**THE TASK:** Write the listing below out again exactly, though only as far as the line with "Notation dv := (dv D).", which is included.

-*-*-

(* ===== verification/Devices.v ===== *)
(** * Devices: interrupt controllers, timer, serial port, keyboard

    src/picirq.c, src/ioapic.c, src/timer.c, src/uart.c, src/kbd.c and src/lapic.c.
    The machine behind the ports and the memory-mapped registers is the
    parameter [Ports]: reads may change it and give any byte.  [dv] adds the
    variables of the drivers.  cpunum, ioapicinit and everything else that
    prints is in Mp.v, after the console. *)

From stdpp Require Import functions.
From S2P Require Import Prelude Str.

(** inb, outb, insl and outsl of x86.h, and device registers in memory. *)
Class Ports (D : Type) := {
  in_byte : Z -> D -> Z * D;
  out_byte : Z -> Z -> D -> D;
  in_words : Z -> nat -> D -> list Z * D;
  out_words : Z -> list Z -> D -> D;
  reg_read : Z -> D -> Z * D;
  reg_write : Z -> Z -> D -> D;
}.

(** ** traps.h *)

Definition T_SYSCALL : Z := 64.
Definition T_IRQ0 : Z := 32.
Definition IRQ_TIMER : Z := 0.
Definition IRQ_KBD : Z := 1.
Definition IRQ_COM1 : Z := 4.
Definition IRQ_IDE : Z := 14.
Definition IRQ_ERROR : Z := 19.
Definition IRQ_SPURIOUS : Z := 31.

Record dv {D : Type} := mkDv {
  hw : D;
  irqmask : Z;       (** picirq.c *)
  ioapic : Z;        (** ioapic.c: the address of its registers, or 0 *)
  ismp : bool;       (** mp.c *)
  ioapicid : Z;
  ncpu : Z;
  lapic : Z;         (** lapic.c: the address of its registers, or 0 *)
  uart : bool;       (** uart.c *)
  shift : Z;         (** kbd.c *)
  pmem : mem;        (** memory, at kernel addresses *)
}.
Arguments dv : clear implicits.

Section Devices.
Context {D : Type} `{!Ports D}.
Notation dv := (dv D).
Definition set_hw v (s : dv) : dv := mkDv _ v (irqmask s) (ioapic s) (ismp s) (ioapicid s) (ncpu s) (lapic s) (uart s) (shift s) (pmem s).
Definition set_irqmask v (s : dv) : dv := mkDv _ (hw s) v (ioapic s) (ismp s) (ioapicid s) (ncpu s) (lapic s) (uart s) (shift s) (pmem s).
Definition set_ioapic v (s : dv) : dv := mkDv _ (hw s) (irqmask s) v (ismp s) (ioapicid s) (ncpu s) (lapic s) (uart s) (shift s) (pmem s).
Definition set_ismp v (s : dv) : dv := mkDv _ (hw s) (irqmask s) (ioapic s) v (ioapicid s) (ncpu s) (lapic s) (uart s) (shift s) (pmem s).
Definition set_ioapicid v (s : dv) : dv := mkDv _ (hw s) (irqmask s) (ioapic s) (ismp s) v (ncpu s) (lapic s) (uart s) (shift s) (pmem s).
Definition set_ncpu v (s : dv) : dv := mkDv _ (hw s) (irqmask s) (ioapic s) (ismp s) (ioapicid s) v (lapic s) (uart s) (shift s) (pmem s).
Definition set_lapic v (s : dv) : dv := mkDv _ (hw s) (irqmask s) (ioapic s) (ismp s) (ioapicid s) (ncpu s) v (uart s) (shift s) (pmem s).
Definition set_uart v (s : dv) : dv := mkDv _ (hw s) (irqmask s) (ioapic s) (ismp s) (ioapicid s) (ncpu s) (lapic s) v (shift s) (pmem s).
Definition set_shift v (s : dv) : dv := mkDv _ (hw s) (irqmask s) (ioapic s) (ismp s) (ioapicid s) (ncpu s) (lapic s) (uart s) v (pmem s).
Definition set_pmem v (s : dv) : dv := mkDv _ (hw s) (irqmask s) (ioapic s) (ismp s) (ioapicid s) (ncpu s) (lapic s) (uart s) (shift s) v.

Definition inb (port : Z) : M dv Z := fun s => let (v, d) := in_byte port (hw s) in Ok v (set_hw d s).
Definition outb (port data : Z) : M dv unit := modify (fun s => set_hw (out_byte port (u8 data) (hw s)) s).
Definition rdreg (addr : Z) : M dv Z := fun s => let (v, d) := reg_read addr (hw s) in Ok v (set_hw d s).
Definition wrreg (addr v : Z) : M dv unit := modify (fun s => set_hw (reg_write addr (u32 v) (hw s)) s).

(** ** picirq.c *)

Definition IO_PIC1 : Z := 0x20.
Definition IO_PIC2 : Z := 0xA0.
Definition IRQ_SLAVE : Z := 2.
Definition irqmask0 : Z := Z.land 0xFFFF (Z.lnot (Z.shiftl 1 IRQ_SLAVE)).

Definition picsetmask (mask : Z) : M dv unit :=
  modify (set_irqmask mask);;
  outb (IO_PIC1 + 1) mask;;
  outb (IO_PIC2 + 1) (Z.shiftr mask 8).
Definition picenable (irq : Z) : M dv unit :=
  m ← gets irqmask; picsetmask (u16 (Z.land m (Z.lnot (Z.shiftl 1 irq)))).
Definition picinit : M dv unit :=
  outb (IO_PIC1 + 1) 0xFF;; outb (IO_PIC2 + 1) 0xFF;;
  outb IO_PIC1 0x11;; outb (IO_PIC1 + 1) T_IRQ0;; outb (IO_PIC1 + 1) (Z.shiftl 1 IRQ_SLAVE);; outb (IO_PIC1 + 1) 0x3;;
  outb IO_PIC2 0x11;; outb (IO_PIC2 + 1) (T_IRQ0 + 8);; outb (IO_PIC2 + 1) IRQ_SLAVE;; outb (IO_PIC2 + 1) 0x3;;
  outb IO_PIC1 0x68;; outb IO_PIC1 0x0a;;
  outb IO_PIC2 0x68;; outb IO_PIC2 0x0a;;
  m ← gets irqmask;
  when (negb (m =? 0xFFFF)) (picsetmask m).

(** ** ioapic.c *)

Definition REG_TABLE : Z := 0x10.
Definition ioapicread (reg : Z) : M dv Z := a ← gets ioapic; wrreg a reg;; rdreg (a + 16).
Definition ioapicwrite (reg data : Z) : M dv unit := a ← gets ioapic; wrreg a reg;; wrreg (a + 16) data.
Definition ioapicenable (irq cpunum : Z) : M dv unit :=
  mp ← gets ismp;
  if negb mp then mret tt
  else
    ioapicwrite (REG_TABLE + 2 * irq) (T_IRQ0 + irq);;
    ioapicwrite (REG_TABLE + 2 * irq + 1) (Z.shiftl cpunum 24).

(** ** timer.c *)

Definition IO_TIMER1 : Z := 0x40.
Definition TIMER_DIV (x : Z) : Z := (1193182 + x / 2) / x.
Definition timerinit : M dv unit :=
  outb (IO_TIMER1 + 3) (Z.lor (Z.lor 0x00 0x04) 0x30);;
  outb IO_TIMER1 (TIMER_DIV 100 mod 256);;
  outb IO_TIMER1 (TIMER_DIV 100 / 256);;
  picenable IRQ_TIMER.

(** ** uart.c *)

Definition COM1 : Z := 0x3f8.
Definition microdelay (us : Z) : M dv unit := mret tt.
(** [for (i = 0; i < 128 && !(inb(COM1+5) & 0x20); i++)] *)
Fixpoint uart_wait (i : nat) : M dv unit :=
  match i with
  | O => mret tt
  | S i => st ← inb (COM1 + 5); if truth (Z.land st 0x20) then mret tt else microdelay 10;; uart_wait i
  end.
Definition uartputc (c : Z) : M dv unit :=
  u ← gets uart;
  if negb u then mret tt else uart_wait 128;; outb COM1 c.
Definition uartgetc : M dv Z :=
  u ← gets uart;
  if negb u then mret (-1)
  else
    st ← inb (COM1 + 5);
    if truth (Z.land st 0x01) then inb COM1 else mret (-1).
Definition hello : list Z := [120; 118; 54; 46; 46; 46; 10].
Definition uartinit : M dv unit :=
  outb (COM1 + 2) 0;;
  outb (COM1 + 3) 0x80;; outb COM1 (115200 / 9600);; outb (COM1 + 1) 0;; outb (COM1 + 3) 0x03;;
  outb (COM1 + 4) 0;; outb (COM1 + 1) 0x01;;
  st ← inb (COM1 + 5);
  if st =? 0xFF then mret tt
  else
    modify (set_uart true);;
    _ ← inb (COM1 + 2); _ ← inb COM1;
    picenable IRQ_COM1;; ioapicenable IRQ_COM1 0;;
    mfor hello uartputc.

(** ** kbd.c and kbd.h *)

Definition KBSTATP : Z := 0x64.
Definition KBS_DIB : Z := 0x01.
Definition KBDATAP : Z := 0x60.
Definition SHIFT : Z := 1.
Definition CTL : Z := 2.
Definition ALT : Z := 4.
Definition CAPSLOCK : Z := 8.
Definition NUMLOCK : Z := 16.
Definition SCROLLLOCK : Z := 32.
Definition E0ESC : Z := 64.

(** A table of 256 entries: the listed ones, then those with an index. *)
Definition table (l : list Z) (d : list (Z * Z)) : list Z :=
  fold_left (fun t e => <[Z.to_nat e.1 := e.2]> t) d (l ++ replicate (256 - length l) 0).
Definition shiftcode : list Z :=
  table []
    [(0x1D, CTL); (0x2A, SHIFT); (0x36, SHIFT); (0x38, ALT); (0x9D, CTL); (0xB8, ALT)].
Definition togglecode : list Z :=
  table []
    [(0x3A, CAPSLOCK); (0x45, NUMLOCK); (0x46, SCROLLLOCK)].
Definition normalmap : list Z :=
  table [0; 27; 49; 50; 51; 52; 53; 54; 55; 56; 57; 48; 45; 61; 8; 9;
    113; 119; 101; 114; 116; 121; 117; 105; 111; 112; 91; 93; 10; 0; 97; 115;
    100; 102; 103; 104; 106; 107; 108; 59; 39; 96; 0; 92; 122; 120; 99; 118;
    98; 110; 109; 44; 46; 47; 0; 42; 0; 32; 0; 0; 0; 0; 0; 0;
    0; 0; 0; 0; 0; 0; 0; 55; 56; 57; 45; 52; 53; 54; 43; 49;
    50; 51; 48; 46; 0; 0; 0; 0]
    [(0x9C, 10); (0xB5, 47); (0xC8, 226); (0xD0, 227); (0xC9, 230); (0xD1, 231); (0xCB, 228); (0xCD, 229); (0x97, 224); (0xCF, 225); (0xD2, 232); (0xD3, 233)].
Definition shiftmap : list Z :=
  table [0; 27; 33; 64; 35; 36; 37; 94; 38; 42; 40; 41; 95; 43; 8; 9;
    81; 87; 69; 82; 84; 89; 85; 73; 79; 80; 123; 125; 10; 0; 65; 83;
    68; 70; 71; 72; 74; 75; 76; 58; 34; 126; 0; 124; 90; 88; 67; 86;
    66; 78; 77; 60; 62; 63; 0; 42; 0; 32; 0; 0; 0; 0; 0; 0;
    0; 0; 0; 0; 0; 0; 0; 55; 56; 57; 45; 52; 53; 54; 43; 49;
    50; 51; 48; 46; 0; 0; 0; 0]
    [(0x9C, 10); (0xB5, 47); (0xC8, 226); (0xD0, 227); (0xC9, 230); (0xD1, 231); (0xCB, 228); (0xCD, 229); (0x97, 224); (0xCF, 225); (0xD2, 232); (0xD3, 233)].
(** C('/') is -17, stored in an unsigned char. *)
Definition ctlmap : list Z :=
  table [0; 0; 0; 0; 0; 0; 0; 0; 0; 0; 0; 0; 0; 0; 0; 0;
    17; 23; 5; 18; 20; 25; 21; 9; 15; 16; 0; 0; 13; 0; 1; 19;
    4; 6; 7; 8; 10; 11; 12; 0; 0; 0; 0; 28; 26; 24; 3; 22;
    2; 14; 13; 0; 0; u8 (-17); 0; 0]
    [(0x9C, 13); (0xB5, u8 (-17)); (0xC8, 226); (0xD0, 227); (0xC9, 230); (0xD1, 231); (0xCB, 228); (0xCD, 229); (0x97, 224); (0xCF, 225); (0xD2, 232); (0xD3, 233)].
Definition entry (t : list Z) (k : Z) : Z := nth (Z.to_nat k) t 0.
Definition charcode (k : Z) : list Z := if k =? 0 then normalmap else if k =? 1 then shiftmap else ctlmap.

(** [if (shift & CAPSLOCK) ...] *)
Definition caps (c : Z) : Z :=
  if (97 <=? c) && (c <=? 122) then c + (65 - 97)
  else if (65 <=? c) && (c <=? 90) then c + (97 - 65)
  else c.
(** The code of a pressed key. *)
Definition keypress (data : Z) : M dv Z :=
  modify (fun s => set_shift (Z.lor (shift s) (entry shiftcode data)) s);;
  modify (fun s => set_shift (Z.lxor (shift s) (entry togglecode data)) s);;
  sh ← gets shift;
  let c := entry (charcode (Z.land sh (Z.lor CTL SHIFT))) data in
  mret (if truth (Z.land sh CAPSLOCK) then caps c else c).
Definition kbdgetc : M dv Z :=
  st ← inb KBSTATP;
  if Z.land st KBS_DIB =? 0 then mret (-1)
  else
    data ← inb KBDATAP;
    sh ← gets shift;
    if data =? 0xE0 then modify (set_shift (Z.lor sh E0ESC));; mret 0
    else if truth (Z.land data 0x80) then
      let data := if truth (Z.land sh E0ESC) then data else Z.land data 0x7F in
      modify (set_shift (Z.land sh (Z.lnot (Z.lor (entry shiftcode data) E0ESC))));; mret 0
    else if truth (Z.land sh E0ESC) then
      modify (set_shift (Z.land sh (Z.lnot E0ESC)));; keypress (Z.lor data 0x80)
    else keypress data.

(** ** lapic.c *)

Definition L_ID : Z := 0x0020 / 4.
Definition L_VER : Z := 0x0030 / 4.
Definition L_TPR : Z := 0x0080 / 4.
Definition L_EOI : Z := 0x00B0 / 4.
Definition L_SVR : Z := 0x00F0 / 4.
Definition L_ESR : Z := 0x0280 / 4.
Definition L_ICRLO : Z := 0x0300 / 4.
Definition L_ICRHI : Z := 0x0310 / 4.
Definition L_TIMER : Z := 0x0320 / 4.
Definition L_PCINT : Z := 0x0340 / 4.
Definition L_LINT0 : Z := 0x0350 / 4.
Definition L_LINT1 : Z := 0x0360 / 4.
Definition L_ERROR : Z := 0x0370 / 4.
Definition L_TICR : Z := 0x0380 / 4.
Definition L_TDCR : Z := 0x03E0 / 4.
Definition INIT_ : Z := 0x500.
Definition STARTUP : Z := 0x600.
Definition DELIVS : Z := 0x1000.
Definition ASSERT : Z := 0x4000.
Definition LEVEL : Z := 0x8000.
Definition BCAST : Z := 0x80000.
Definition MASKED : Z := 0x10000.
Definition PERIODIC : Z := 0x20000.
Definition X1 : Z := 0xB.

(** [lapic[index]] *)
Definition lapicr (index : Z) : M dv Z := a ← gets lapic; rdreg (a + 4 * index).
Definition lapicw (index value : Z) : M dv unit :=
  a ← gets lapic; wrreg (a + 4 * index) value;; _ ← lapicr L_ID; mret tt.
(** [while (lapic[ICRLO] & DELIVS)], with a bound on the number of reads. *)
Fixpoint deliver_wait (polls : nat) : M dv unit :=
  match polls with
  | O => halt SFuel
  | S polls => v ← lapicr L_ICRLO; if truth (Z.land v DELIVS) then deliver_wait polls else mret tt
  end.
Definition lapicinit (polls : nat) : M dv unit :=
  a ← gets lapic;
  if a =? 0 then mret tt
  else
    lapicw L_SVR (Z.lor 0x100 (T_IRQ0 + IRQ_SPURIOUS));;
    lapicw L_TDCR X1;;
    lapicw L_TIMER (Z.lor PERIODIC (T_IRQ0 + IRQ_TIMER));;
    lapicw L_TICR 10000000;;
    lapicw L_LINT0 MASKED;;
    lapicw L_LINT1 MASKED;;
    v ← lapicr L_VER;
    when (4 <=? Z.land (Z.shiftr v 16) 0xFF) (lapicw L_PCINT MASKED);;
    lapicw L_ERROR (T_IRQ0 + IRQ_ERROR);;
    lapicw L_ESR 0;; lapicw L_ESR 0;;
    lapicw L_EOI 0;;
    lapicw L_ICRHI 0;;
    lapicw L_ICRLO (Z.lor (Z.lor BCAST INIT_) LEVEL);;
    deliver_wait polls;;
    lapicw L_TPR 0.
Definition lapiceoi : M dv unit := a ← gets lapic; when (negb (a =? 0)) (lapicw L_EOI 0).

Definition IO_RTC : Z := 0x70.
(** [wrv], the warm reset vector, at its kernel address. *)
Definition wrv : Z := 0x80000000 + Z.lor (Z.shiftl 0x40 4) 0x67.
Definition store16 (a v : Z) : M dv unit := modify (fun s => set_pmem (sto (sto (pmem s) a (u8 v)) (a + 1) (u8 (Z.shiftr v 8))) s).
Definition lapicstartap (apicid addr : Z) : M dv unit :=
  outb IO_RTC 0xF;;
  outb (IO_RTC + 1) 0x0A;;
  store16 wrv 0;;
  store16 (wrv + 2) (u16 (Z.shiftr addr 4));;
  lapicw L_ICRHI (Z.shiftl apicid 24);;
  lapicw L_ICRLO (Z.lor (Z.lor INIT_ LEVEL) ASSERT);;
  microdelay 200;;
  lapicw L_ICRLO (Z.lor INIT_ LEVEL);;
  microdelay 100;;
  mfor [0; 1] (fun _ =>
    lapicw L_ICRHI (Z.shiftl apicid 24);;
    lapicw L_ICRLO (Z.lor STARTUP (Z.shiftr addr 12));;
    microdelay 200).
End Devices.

-*-*-

**EXERCISE RESULT:**
(* ===== verification/Devices.v ===== *)
(** * Devices: interrupt controllers, timer, serial port, keyboard

    src/picirq.c, src/ioapic.c, src/timer.c, src/uart.c, src/kbd.c and src/lapic.c.
    The machine behind the ports and the memory-mapped registers is the
    parameter [Ports]: reads may change it and give any byte.  [dv] adds the
    variables of the drivers.  cpunum, ioapicinit and everything else that
    prints is in Mp.v, after the console. *)

From stdpp Require Import functions.
From S2P Require Import Prelude Str.

(** inb, outb, insl and outsl of x86.h, and device registers in memory. *)
Class Ports (D : Type) := {
  in_byte : Z -> D -> Z * D;
  out_byte : Z -> Z -> D -> D;
  in_words : Z -> nat -> D -> list Z * D;
  out_words : Z -> list Z -> D -> D;
  reg_read : Z -> D -> Z * D;
  reg_write : Z -> Z -> D -> D;
}.

(** ** traps.h *)

Definition T_SYSCALL : Z := 64.
Definition T_IRQ0 : Z := 32.
Definition IRQ_TIMER : Z := 0.
Definition IRQ_KBD : Z := 1.
Definition IRQ_COM1 : Z := 4.
Definition IRQ_IDE : Z := 14.
Definition IRQ_ERROR : Z := 19.
Definition IRQ_SPURIOUS : Z := 31.

Record dv {D : Type} := mkDv {
  hw : D;
  irqmask : Z;       (** picirq.c *)
  ioapic : Z;        (** ioapic.c: the address of its registers, or 0 *)
  ismp : bool;       (** mp.c *)
  ioapicid : Z;
  ncpu : Z;
  lapic : Z;         (** lapic.c: the address of its registers, or 0 *)
  uart : bool;       (** uart.c *)
  shift : Z;         (** kbd.c *)
  pmem : mem;        (** memory, at kernel addresses *)
}.
Arguments dv : clear implicits.

Section Devices.
Context {D : Type} `{!Ports D}.
Notation dv := (dv D).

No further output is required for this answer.